Le nouveau régime de l’occultation des adresses des dirigeants d’entreprise
Ces derniers mois, des entrepreneurs et dirigeants d’entreprises ont été victimes d’agressions et d’enlèvements ou tentatives d’enlèvement à proximité de leur domicile. Étaient particulièrement visés des individus opérant dans le secteur de la cryptomonnaie, comme le co-fondateur d’une start-up spécialisée dans ce domaine, enlevé et séquestré avec son épouse en janvier 2025.
Ces agressions visant ces dirigeants, et dans certains cas des membres de leur famille, ont provoqué une indignation générale, et la réaction de plusieurs chefs d’entreprises et entités politiques. Pour tenter d’endiguer ce phénomène, ceux-ci se sont interrogés sur les risques provoqués par l’accès public aux adresses personnelles des dirigeants d’entreprise.
Cet accès posait en effet plusieurs problématiques quant aux brèches créées par l’ouverture de ces données sur la confidentialité et le droit à la vie privée.

La prééminence de la confidentialité des données personnelles
En réponse, le décret n° 2025-840 du 22 août 2025, entré en vigueur le 25 août 2025, a sonné le glas de la publicité obligatoire des adresses personnelles des dirigeants d’entreprise.
Auparavant, ces adresses figuraient nécessairement sur différents actes de l’entreprise, notamment sur les K-bis, dont des extraits étaient souvent largement accessibles en une brève recherche sur le web. Ce principe correspondait à celui de la publicité légale, permettant, selon les dispositions du Code de commerce, de porter à la connaissance du public certains actes ou pièces déposés de l’entreprise.
Depuis l’entrée en vigueur de ce décret, les dirigeants d’entreprises ont la faculté de demander que leur adresse personnelle soit occultée sur les différents actes publics de l’entreprise.
Les personnes pouvant bénéficier de cette mesure sont les dirigeants personnes physiques, les représentants légaux de l’entreprise et les associés indéfiniment responsables de la personne morale.
L’étendue de la confidentialité visée par ce décret s’étend aux K-bis ainsi qu’aux actes de l’entreprise passés ou futurs figurant au registre du commerce et des sociétés (RCS) ou au registre national des entreprises (RNE). La demande d’occultation de l’adresse personnelle se fait via le guichet unique des formalités des entreprises de l’INPI.
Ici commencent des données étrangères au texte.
(* ===== verification/Locality.v ===== *)
(** * Decoders see only the bytes in front of them

    A decoder of this library is [parser_local] when its answer on a live cursor
    is a function of the unread bytes, a success having read a prefix of them
    that would be read the same way whatever follows.  This is what makes a
    stream that arrives in pieces parse like one that arrives whole. *)

From S2P Require Export Varint.
#[local] Open Scope Z_scope.

Definition parser_local {A} (p : parser A) : Prop :=
  forall c, cursor_live c ->
  match p c with
  | (Ok a, c') => exists bs, cursor_view c = bs ++ cursor_view c' /\
                    c' = cursor_advance c (zlen bs) /\ decodes p bs a
  | (Fail s e, _) => forall c2, cursor_live c2 ->
      cursor_view c2 = cursor_view c \/ s <> WT_ERR_TRUNCATED /\ cursor_view c `prefix_of` cursor_view c2 ->
      (p c2).1 = Fail s e
  end.

(** The rest of a live cursor after a prefix has been read. *)
Lemma cursor_advance_prefix c bs tl :
  cursor_live c -> cursor_view c = bs ++ tl ->
  cursor_live (cursor_advance c (zlen bs)) /\ cursor_view (cursor_advance c (zlen bs)) = tl.
Proof.
  intros Hl Hv. split.
  - apply cursor_advance_live; [done|]. rewrite Hv, zlen_app. pose proof (zlen_nonneg bs). pose proof (zlen_nonneg tl). lia.
  - eapply cursor_advance_view; [apply Hl|exact Hv|done].
Qed.

Lemma parser_local_ok {A} (p : parser A) c a c' :
  parser_local p -> cursor_live c -> p c = (Ok a, c') ->
  exists bs, cursor_view c = bs ++ cursor_view c' /\ c' = cursor_advance c (zlen bs) /\ decodes p bs a /\ cursor_live c'.
Proof.
  intros Hp Hl E. specialize (Hp c Hl). rewrite E in Hp. destruct Hp as (bs & Hv & Hc & Hd).
  exists bs. split_and!; try done. rewrite Hc. by apply (cursor_advance_prefix c bs (cursor_view c')).
Qed.

Lemma parser_local_ret {A} (a : A) : parser_local (pret a).
Proof.
  intros c Hl. cbn. exists []. split_and!; [done|by rewrite zlen_nil, cursor_advance_0|apply decodes_ret].
Qed.

Lemma parser_local_fail {A} s e : parser_local (@pfail A s e).
Proof. by intros c Hl. Qed.

Lemma parser_local_bind {A B} (Q : A -> Prop) (p : parser A) (k : A -> parser B) :
  parser_safe Q p -> parser_local p -> (forall a, Q a -> parser_local (k a)) -> parser_local (pbind p k).
Proof.
  intros HQ Hp Hk c Hl. unfold pbind. pose proof (Hp c Hl) as Hpc.
  destruct (HQ c (proj1 Hl)) as (_ & _ & _ & _ & HQa). destruct (p c) as [[a|s e] c1] eqn:E; cbn in HQa.
  - destruct (parser_local_ok p c a c1 Hp Hl E) as (bs1 & Hv1 & Hc1 & Hd1 & Hl1).
    pose proof (Hk a HQa c1 Hl1) as Hkc. destruct (k a c1) as [[b|s e] c2] eqn:E2.
    + destruct Hkc as (bs2 & Hv2 & Hc2 & Hd2). exists (bs1 ++ bs2). split_and!.
      * by rewrite <- app_assoc, <- Hv2.
      * by rewrite Hc2, Hc1, cursor_advance_add, zlen_app.
      * by eapply decodes_bind.
    + intros c3 Hl3 Hv3. rewrite Hv1 in Hv3.
      assert (exists v, cursor_view c3 = bs1 ++ v /\
                (v = cursor_view c1 \/ s <> WT_ERR_TRUNCATED /\ cursor_view c1 `prefix_of` v)) as (v & Hv & Hor).
      { destruct Hv3 as [Hv3|[Hs [tl Htl]]]; [by exists (cursor_view c1); auto|].
        exists (cursor_view c1 ++ tl). rewrite Htl, <- app_assoc. split; [done|]. right. split; [done|by eexists]. }
      rewrite (Hd1 c3 _ Hl3 Hv). destruct (cursor_advance_prefix c3 bs1 _ Hl3 Hv) as [Hl3' Hv3'].
      apply Hkc; [done|]. by rewrite Hv3'.
  - intros c2 Hl2 Hv2. specialize (Hpc c2 Hl2 Hv2). destruct (p c2) as [[] ?]; cbn in *; congruence.
Qed.

Lemma parser_local_failing_as {A} s e (p : parser A) :
  (forall c, cursor_live c -> match (p c).1 with Fail s' _ => s' = s | Ok _ => True end) ->
  parser_local p -> parser_local (failing_as s e p).
Proof.
  intros Hs Hp c Hl. specialize (Hp c Hl). specialize (Hs c Hl). unfold failing_as.
  destruct (p c) as [[a|s' e'] c']; cbn in Hs.
  - destruct Hp as (bs & ? & ? & ?). exists bs. split_and!; try done. by apply decodes_failing_as.
  - subst s'. intros c2 Hl2 Hv2. specialize (Hp c2 Hl2 Hv2). destruct (p c2) as [[] ?]; cbn in *; congruence.
Qed.

(** A take from a live cursor, decided by how much is left. *)
Lemma cursor_take_cases n c :
  cursor_live c -> 0 <= n ->
  if n <=? zlen (cursor_view c)
  then exists bs, zlen bs = n /\ cursor_view c = bs ++ cursor_view (cursor_advance c n) /\
         wt_cursor_take n c = (Some bs, cursor_advance c n)
  else (wt_cursor_take n c).1 = None.
Proof.
  intros Hl Hn. destruct (Z.leb_spec n (zlen (cursor_view c))) as [Hle|Hgt].
  - exists (ztake n (cursor_view c)). assert (Hz : zlen (ztake n (cursor_view c)) = n) by (apply zlen_ztake; lia).
    assert (Hv : cursor_view c = ztake n (cursor_view c) ++ zdrop n (cursor_view c)) by by rewrite ztake_zdrop.
    split; [done|]. split; [|by eapply cursor_take_live].
    rewrite (cursor_advance_view c n _ _ (proj1 Hl) Hv (eq_sym Hz)). done.
  - rewrite cursor_view_len in Hgt by apply Hl. destruct Hl as ((Ho & Hb & _) & Hf & _).
    unfold wt_cursor_take. rewrite Hf. no_wrap. by rewrite (proj2 (Z.ltb_lt _ _) Hgt).
Qed.

Lemma parser_local_bytes n e : 0 <= n -> parser_local (bytes_or_truncated n e).
Proof.
  intros Hn c Hl. pose proof (cursor_take_cases n c Hl Hn) as Hc.
  unfold bytes_or_truncated at 1, wt_cursor_bytes. destruct (Z.leb_spec n (zlen (cursor_view c))) as [Hle|Hgt].
  - destruct Hc as (bs & Hz & Hv & ->). exists bs. rewrite Hz. split_and!; [done|done|].
    by apply decodes_bytes_or_truncated.
  - destruct (wt_cursor_take n c) as [p c']; cbn in Hc; subst p. pose proof (zlen_nonneg (cursor_view c)).
    rewrite (proj2 (Z.eqb_neq n 0)) by lia. intros c2 Hl2 [Hv2|[? _]]; [|done].
    pose proof (cursor_take_cases n c2 Hl2 Hn) as Hc2. rewrite Hv2, (proj2 (Z.leb_gt _ _) Hgt) in Hc2.
    unfold bytes_or_truncated, wt_cursor_bytes. destruct (wt_cursor_take n c2) as [p c2']; cbn in Hc2; subst p.
    by rewrite (proj2 (Z.eqb_neq n 0)) by lia.
Qed.

Lemma parser_local_varint_sized : parser_local wt_quic_varint_decode_sized.
Proof.
  intros c Hl. destruct (wt_quic_varint_decode_sized c) as [[[v size]|s e] c'] eqn:E.
  - destruct (varint_decode_sized_inv c v size c' (proj1 Hl) E) as (k & Hk & Hv & -> & Hview & _).
    exists (varint_wire k v). split; [done|]. pose proof (decodes_varint_sized k v Hk Hv) as Hd.
    split; [|done]. rewrite (Hd c _ Hl Hview) in E. by injection E.
  - destruct (varint_decode_sized_fail c s e c' (proj1 Hl) E) as (-> & -> & _). intros c2 Hl2 [Hv2|[? _]]; [|done].
    destruct (wt_quic_varint_decode_sized c2) as [[[v size]|s e] c2'] eqn:E2; cbn.
    + destruct (varint_decode_sized_inv c2 v size c2' (proj1 Hl2) E2) as (k & Hk & Hv & -> & Hview & _).
      rewrite Hv2 in Hview. by rewrite (decodes_varint_sized k v Hk Hv c _ Hl Hview) in E.
    + by destruct (varint_decode_sized_fail c2 s e c2' (proj1 Hl2) E2) as (-> & -> & _).
Qed.

Lemma parser_local_varint : parser_local wt_quic_varint_decode.
Proof.
  eapply parser_local_bind; [apply varint_decode_sized_safe|apply parser_local_varint_sized|].
  intros [v size] _. apply parser_local_ret.
Qed.

Lemma varint_decode_truncated c :
  cursor_inv c -> match (wt_quic_varint_decode c).1 with Fail s _ => s = WT_ERR_TRUNCATED | Ok _ => True end.
Proof.
  intros Hi. unfold wt_quic_varint_decode, pbind.
  destruct (wt_quic_varint_decode_sized c) as [[[v size]|s e] c'] eqn:E; cbn; [done|].
  by destruct (varint_decode_sized_fail c s e c' Hi E) as (-> & _).
Qed.

#[export] Hint Resolve @parser_local_ret @parser_local_fail parser_local_varint : wt.

Lemma parser_local_with_peek {A} e (k : Z -> parser A) :
  (forall b, parser_consumes (k b)) -> (forall b, parser_local (k b)) -> parser_local (with_peek e k).
Proof.
  intros Hc Hk c Hl. destruct (cursor_view c) as [|b tl] eqn:Hv.
  - unfold with_peek at 1. rewrite peek_first_end by done. intros c2 Hl2 [Hv2|[? _]]; [|done].
    unfold with_peek. rewrite peek_first_end by (done || congruence). done.
  - assert (Hp : forall c2, cursor_live c2 -> [b] `prefix_of` cursor_view c2 -> with_peek e k c2 = k b c2).
    { intros c2 Hl2 [tl2 Hv2]. unfold with_peek. by rewrite (peek_first_live c2 b tl2). }
    rewrite Hp by (done || rewrite Hv; by exists tl). specialize (Hk b c Hl). specialize (Hc b c (proj1 Hl)).
    destruct (k b c) as [[a|s e'] c'] eqn:E; cbn in Hc.
    + destruct Hk as (bs & Hview & Hcur & Hd). exists bs. rewrite <- Hv. split_and!; [done|done|].
      destruct bs as [|b' bs].
      { rewrite Hcur, zlen_nil in Hc. cbn in Hc. lia. }
      rewrite Hv in Hview. injection Hview as <- _. by apply decodes_with_peek.
    + intros c2 Hl2 Hv2. rewrite Hp.
      * apply Hk; [done|]. by rewrite Hv in *.
      * done.
      * destruct Hv2 as [->|[_ [tl2 ->]]]; [by exists tl|]. exists (tl ++ tl2). done.
Qed.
Désormais, pour chaque dépôt d’acte, une case indiquant : « Je demande que ce document ne soit pas diffusé publiquement et joins une version publique ci-dessous » peut être cochée par le dirigeant.
Le processus d’anonymisation peut également être effectué pour les actes antérieurs et déjà déposés. La demande est également déposée auprès du guichet unique, et est ensuite traitée dans un délai de 5 jours francs par le greffier du tribunal de commerce qui se charge le cas échéant d’anonymiser les actes passés.
L’accès aux informations toujours assurée pour un certain nombre d’entités
Toutefois, plusieurs personnes pourront toujours avoir accès aux adresses personnelles du dirigeant. La liste qui figure à l’article R. 123-54-2 du Code de commerce inséré par le décret du 22 août 2025 fait notamment bénéfice de cette exception aux :
- autorités judiciaires,
- aux agents des douanes et des finances publiques,
- aux représentants légaux de la société,
- à ses associés,
- aux créanciers des personnes physiques.
Cette exception est également appliquée aux entités figurant à l’article R.123-318 du Code de commerce qui vise, entre autres les notaires, les administrateurs et mandataires judiciaires ou encore les commissaires de justice.
Le décret ne mentionne pas explicitement le mécanisme à invoquer pour lever l’anonymat sur les adresses en question, mais il semble donc envisageable de faire appel à un commissaire de justice pour procéder si besoin à la levée de l’anonymat de l’adresse personnelle des dirigeants.
Ainsi, l’accès à la publicité légale reste garanti pour un certain nombre d’acteurs et d’entités et permet de maintenir une certaine transparence dans la vie des affaires.